• **Work to be completed**
Lines in the listing below that hold "Import" are the ones to copy.

*** Opening Data under study ***

(* ===== verification/RouterCorrect.v ===== *)
(** The theorems of the router over whole runs of a group of router processes:
    the log each interaction ends up with, who may have written it, and what an
    accepted answer is worth. The section's hypothesis is the documented order of
    checks of the broker; the witnesses run two processes on the in-memory store. *)

From S2P Require Import Prelude Bytes Wire Identity Subjects Membership.
From S2P Require Import LogStore Lifecycle RouterState Router StreamInvariant RouterSafety.
From S2P Require Import RouterTraffic MemStore.

(** * A sample run *)

Definition demo_trusted : gset string := trustedSet "desk, ops".
Definition demo_subject (who : string) : string := "tenant.acme.interaction.i1.cmd." +:+ who.
Definition demo_msg (who cid actor type data : string) : request :=
  on_message false demo_trusted (demo_subject who)
    (command_data (mkCommand cid "acme" actor type "" "" data)).

(** Two processes of one queue group: the first opens the interaction and assigns
    ann, the second serves ann's message, a transfer to bob, and bob's end. *)
Definition demo_first : list request :=
  [demo_msg "desk" "c1" "desk" "interaction.started" "";
   demo_msg "desk" "c2" "desk" "participant.assign" (pd_data (mkPD "ann" "" "" ""))].
Definition demo_second : list request :=
  [demo_msg "ann" "c3" "ann" "message.posted" "hi";
   demo_msg "bob" "c4" "bob" "message.posted" "too early";
   demo_msg "ann" "c3" "ann" "message.posted" "hi";
   demo_msg "desk" "c5" "desk" "participant.transfer" (pd_data (mkPD "bob" "ann" "" ""));
   demo_msg "ann" "c6" "ann" "message.posted" "too late";
   demo_msg "bob" "c7" "bob" "interaction.ended" ""].
Definition demo_routers : list (RouterConfig * list request) :=
  [(defaultConfig, demo_first); (WithStateLimits 1 2 0 defaultConfig, demo_second)].

Definition demo_host : host log := mkHost [] 0 0.
Definition demo_run1 := exec (serve defaultConfig demo_first emptyRouter) demo_host.
Definition demo_run2 :=
  exec (serve (WithStateLimits 1 2 0 defaultConfig) demo_second emptyRouter) demo_run1.2.
Definition demo_ps : list (prog (list CommandResult * rst)) := [Ret demo_run1.1; Ret demo_run2.1].
Definition demo_log : log := h_store demo_run2.2.

Lemma demo_reaches : rtc (pool_step quiet_broker) (start demo_routers, []) (demo_ps, demo_log).
Proof.
  etrans.
  - apply (exec_pool (serve defaultConfig demo_first emptyRouter) demo_host demo_run1.1 demo_run1.2 _ 0).
    + by vm_compute.
    + apply surjective_pairing.
    + done.
  - apply (exec_pool (serve (WithStateLimits 1 2 0 defaultConfig) demo_second emptyRouter) demo_run1.2
      demo_run2.1 demo_run2.2 [Ret demo_run1.1; _] 1).
    + by vm_compute.
    + apply surjective_pairing.
    + done.
Qed.

Lemma demo_subject_ok who : has_char "." who = false → who ≠ "" → subject_ok (demo_subject who).
Proof.
  intros Hw Hne t i u. unfold demo_subject.
  change ("tenant.acme.interaction.i1.cmd." +:+ who)
    with ("tenant." +:+ "acme" +:+ ".interaction." +:+ "i1" +:+ ".cmd." +:+ who).
  rewrite parseCmdSubject_build by done. by intros [= <- <- <-].
Qed.

Lemma demo_subjects cfg rs :
  (cfg, rs) ∈ demo_routers → Forall (λ r, subject_ok (rq_subject r)) rs.
Proof.
  intros Hin. unfold demo_routers in Hin.
  repeat (apply elem_of_cons in Hin as [[= -> ->]|Hin]); [| |by apply not_elem_of_nil in Hin].
  all: repeat (apply Forall_cons; split); try apply Forall_nil_2; by apply demo_subject_ok.
Qed.

(** * The log of every interaction *)

Section Group.
Context {EC : EventCodec} {ECOK : EventCodecOK} {EX : Externals}.

(** C1: however the processes of a queue group interleave their port calls and
    whatever the broker answers (conflicts, duplicates, errors, lost
    acknowledgements), every subject of the stream decodes to a well-formed
    lifecycle: it opens with [interaction.started], never opens again, and holds
    nothing after [interaction.ended]. *)
Theorem log_lifecycle (b : broker) routers ps l subject :
  occ_first b = true →
  (∀ cfg rs, (cfg, rs) ∈ routers → Forall (λ r, subject_ok (rq_subject r)) rs) →
  rtc (pool_step b) (start routers, []) (ps, l) →
  ∃ facts, facts_of l subject = Some facts ∧ lifecycle_shape facts.
Proof.
  intros Hocc Hs Hr. eapply group_safe in Hr as (Hok & _); eauto using lo_nil.
  destruct (log_ok_facts _ _ subject Hok) as (facts & ? & ? & _). eauto using facts_legal_shape.
Qed.

(** C2: on a broker that answers no membership append as a duplicate, the facts of
    every subject carry the sequence numbers 1, 2, 3, ... in stream order, without
    gap or repetition, whichever processes wrote them and however many appends
    conflict, fail or lose their acknowledgement. *)
Theorem log_dense (b : broker) routers ps l subject :
  occ_first b = true → nodup b = true →
  (∀ cfg rs, (cfg, rs) ∈ routers → Forall (λ r, subject_ok (rq_subject r)) rs) →
  rtc (pool_step b) (start routers, []) (ps, l) →
  ∃ facts, facts_of l subject = Some facts ∧
    ev_Sequence <$> facts = (λ n, Z.of_nat (S n)) <$> seq 0 (length facts).
Proof.
  intros Hocc Hq Hs Hr. eapply group_safe in Hr as (Hok & _); eauto using lo_nil.
  destruct (log_ok_facts _ _ subject Hok) as (facts & Hf & _ & Hd). exists facts. split; [done|].
  by apply dense_sequences, Hd.
Qed.


(** C23: every message of the stream is well typed: it decodes to an event of the
    tenant its subject names, with the schema, the event, command and cause ids set, a
    payload hash of 64 hexadecimal digits (SHA-256 yields 32 bytes), and with exactly
    the fields of its kind, membership or ordinary. *)
Theorem log_typed (b : broker) routers ps l e :
  (∀ x, String.length (sha256 x) = 32) → occ_first b = true →
  (∀ cfg rs, (cfg, rs) ∈ routers → Forall (λ r, subject_ok (rq_subject r)) rs) →
  rtc (pool_step b) (start routers, []) (ps, l) → e ∈ l →
  ∃ t i ev, tok t ∧ tok i ∧ t ≠ "" ∧ i ≠ "" ∧ e_subject e = logSubjectFor t i ∧
    unmarshal_event (e_data e) = Some ev ∧ well_typed t ev.
Proof.
  intros Hsha Hocc Hs Hr (l1 & l2 & Hl)%list_elem_of_split. eapply group_safe in Hr as (_ & Ha & _); eauto using lo_nil.
  destruct (Ha l1 e l2 Hl) as (ev & facts & cfg & rs & r & Hev & _ & _ & _ & Haut); [simpl; lia|].
  destruct Haut as (t & i & u & cmd & Hp & Hsub & _ & _ & Hc & _ & Hw & _).
  apply parseCmdSubject_toks in Hp as (_ & Ht & Hi & _ & Hte & Hie & Hu). exists t, i, ev. split_and!; try done.
  exact (writes_well_typed t u cmd ev Hsha Hu Hc Hw).
Qed.

End Group.

Lemma log_lifecycle_witness :
  ∃ facts, facts_of demo_log (logSubjectFor "acme" "i1") = Some facts ∧ lifecycle_shape facts ∧
    length facts = 6.
Proof.
  destruct (log_lifecycle quiet_broker demo_routers demo_ps demo_log (logSubjectFor "acme" "i1"))
    as (facts & Hf & Hs); [reflexivity|apply demo_subjects|apply demo_reaches|].
  exists facts. split; [done|]. split; [done|]. pose proof (facts_of_length _ _ _ Hf) as ->.
  vm_compute. reflexivity.
Defined.

Lemma log_dense_witness :
  ∃ facts, facts_of demo_log (logSubjectFor "acme" "i1") = Some facts ∧
    ev_Sequence <$> facts = [1; 2; 3; 4; 5; 6]%Z.
Proof.
  destruct (log_dense quiet_broker demo_routers demo_ps demo_log (logSubjectFor "acme" "i1"))
    as (facts & Hf & Hs); [reflexivity|reflexivity|apply demo_subjects|apply demo_reaches|].
  exists facts. split; [done|]. rewrite Hs. pose proof (facts_of_length _ _ _ Hf) as ->.
  vm_compute. reflexivity.
Defined.


Lemma log_typed_witness :
  ∃ e t i ev, demo_log !! 3 = Some e ∧ e_subject e = logSubjectFor t i ∧ unmarshal_event (e_data e) = Some ev ∧ well_typed t ev.
Proof.
  destruct (demo_log !! 3) as [e|] eqn:He; [|by vm_compute in He].
  destruct (log_typed quiet_broker demo_routers demo_ps demo_log e) as (t & i & ev & _ & _ & _ & _ & Hs & Hev & Hw);
    [apply digest_length|reflexivity|apply demo_subjects|apply demo_reaches|by eapply list_elem_of_lookup_2|].
  exists e, t, i, ev. split; [done|]. split; [exact Hs|]. split; [exact Hev|exact Hw].
Defined.

(** Whether no id is used twice, computed. *)
Definition clash_free (rs : list request) : bool :=
  let facts := rs ≫= request_facts in
  forallb (λ x, forallb (λ y, negb (bool_decide (x.1 = y.1 ∧ ev_CommandId x.2 = ev_CommandId y.2 ∧ x.2 ≠ y.2))) facts) facts.

Lemma clash_free_unambiguous rs : clash_free rs = true → unambiguous rs.
Proof.
  unfold clash_free. rewrite forallb_forall. intros H r r' t i c c' Hr Hr' Hc Hc' Hid. apply dec_stable. intros Hne.
  assert (∀ r x, r ∈ rs → x ∈ request_facts r → In x (rs ≫= request_facts)) as Hin.
  { intros r0 x Hr0 Hx. apply list_elem_of_In, list_elem_of_bind. by exists r0. }
  specialize (H _ (Hin _ _ Hr Hc)). rewrite forallb_forall in H. specialize (H _ (Hin _ _ Hr' Hc')).
  apply negb_true_iff, bool_decide_eq_false in H. by destruct H.
Qed.

Lemma demo_unambiguous : unambiguous (requests demo_routers).
Proof. apply clash_free_unambiguous. vm_compute. reflexivity. Qed.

*** Closing Data under study ***

• **Solution to this exercise**
From S2P Require Import Prelude Bytes Wire Identity Subjects Membership.
From S2P Require Import LogStore Lifecycle RouterState Router StreamInvariant RouterSafety.
From S2P Require Import RouterTraffic MemStore.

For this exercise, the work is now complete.